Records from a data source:
(** * mirror_playlists.py: playlist rewriting, icon job set and download phase

    A shallow embedding of [src/mirror_playlists.py].  Python [str] values are
    lists of characters; the insertion-ordered [dict] [original_icons] is an
    association list that keeps the position of a key on update;
    [pathlib.Path] values are kept in parsed form (root and components);
    exceptions are results of a small error monad.  Everything the script
    obtains from outside (the playlist responses, the outcome of each call
    made for an icon, the value of the alarm flag whenever it is read, the
    order in which the thread pool completes the batches) is collected in
    a record [World] and passed to the functions that consume it.  Console
    output is left out.  [main] takes the creation of the directories and
    the writing of a playlist file to succeed; [main_full] has the outcomes
    of both explicit, in a record [Disk]. *)

From Stdlib Require Import Ascii String List Arith Lia Bool Permutation.
Import ListNotations.

Set Implicit Arguments.

(** ** Python [str] operations used by the script *)

Module Str.

Definition str := list ascii.

Definition lit (s : string) : str := list_ascii_of_string s.

(** The double-quote character (code 34). *)
Definition dquote : ascii := ascii_of_nat 34.

Fixpoint eqb (a b : str) : bool :=
  match a, b with
  | [], [] => true
  | x :: a', y :: b' => Ascii.eqb x y && eqb a' b'
  | _, _ => false
  end.

(** [s.startswith(p)] *)
Fixpoint startswith (p s : str) : bool :=
  match p, s with
  | [], _ => true
  | _ :: _, [] => false
  | x :: p', y :: s' => Ascii.eqb x y && startswith p' s'
  end.

(** [p in s] *)
Fixpoint contains (p s : str) : bool :=
  startswith p s ||
  match s with
  | [] => false
  | _ :: s' => contains p s'
  end.

(** Left-to-right scan of [s.replace(old, new)] for a non-empty [old]:
    [skip] counts the characters of an occurrence that was just replaced
    and are still to be dropped, so occurrences never overlap. *)
Fixpoint replace_from (old new : str) (skip : nat) (s : str) : str :=
  match s with
  | [] => []
  | c :: s' =>
      match skip with
      | S k => replace_from old new k s'
      | O =>
          if startswith old s
          then new ++ replace_from old new (length old - 1) s'
          else c :: replace_from old new 0 s'
      end
  end.

(** [s.replace(old, new)]: every non-overlapping occurrence, leftmost
    first; an empty [old] matches before every character and at the end. *)
Definition replace (old new s : str) : str :=
  match old with
  | [] => new ++ flat_map (fun c => c :: new) s
  | _ :: _ => replace_from old new 0 s
  end.

(** [sep.join(xs)] *)
Fixpoint join (sep : str) (xs : list str) : str :=
  match xs with
  | [] => []
  | [x] => x
  | x :: xs' => x ++ sep ++ join sep xs'
  end.

(** [s.split(sep)] for a one-character separator. *)
Fixpoint split (sep : ascii) (s : str) : list str :=
  match s with
  | [] => [[]]
  | c :: s' =>
      if Ascii.eqb c sep then [] :: split sep s'
      else match split sep s' with
           | [] => [[c]]
           | w :: ws => (c :: w) :: ws
           end
  end.

(** Remove a literal prefix, if present. *)
Fixpoint strip_prefix (p s : str) : option str :=
  match p, s with
  | [], _ => Some s
  | _ :: _, [] => None
  | x :: p', y :: s' => if Ascii.eqb x y then strip_prefix p' s' else None
  end.

(** Longest prefix made of characters other than the double quote, and
    the rest. *)
Fixpoint span_not_quote (s : str) : str * str :=
  match s with
  | [] => ([], [])
  | c :: s' =>
      if Ascii.eqb c dquote then ([], s)
      else let (a, b) := span_not_quote s' in (c :: a, b)
  end.

End Str.

Import Str.

(** ** The regular expression of line 83

    Writing Q for the double-quote character, the pattern given to
    [re.search] is [tvg-logo=Q(https?://epg\.one/img/([^Q]+))Q]. *)

Module Re.

Definition attr : str := lit "tvg-logo=" ++ [dquote].
Definition host_img : str := lit "://epg.one/img/".

(** [://epg\.one/img/([^Q]+)Q] after the scheme [scheme] has been read.
    [[^Q]+] is greedy; giving characters back cannot help, because the
    character that would then have to be Q is one that [[^Q]] accepted. *)
Definition match_after_scheme (scheme s : str) : option (str * str) :=
  match strip_prefix host_img s with
  | None => None
  | Some s' =>
      match span_not_quote s' with
      | ((_ :: _) as path, _ :: _) => Some (scheme ++ host_img ++ path, path)
      | _ => None
      end
  end.

(** The pattern anchored at the head of [s]; the result is
    [(group 1, group 2)].  [s?] first tries to take the [s] and falls back
    to the empty match. *)
Definition match_here (s : str) : option (str * str) :=
  match strip_prefix attr s with
  | None => None
  | Some s1 =>
      match strip_prefix (lit "http") s1 with
      | None => None
      | Some s2 =>
          match strip_prefix (lit "s") s2 with
          | Some s3 =>
              match match_after_scheme (lit "https") s3 with
              | Some r => Some r
              | None => match_after_scheme (lit "http") s2
              end
          | None => match_after_scheme (lit "http") s2
          end
      end
  end.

- **Aim of the task**
Each line from the top of the entries above through the line containing "lists of characters;" must be transcribed exactly, and no other line may appear.

- **Result for this task**
(** * mirror_playlists.py: playlist rewriting, icon job set and download phase

    A shallow embedding of [src/mirror_playlists.py].  Python [str] values are
    lists of characters; the insertion-ordered [dict] [original_icons] is an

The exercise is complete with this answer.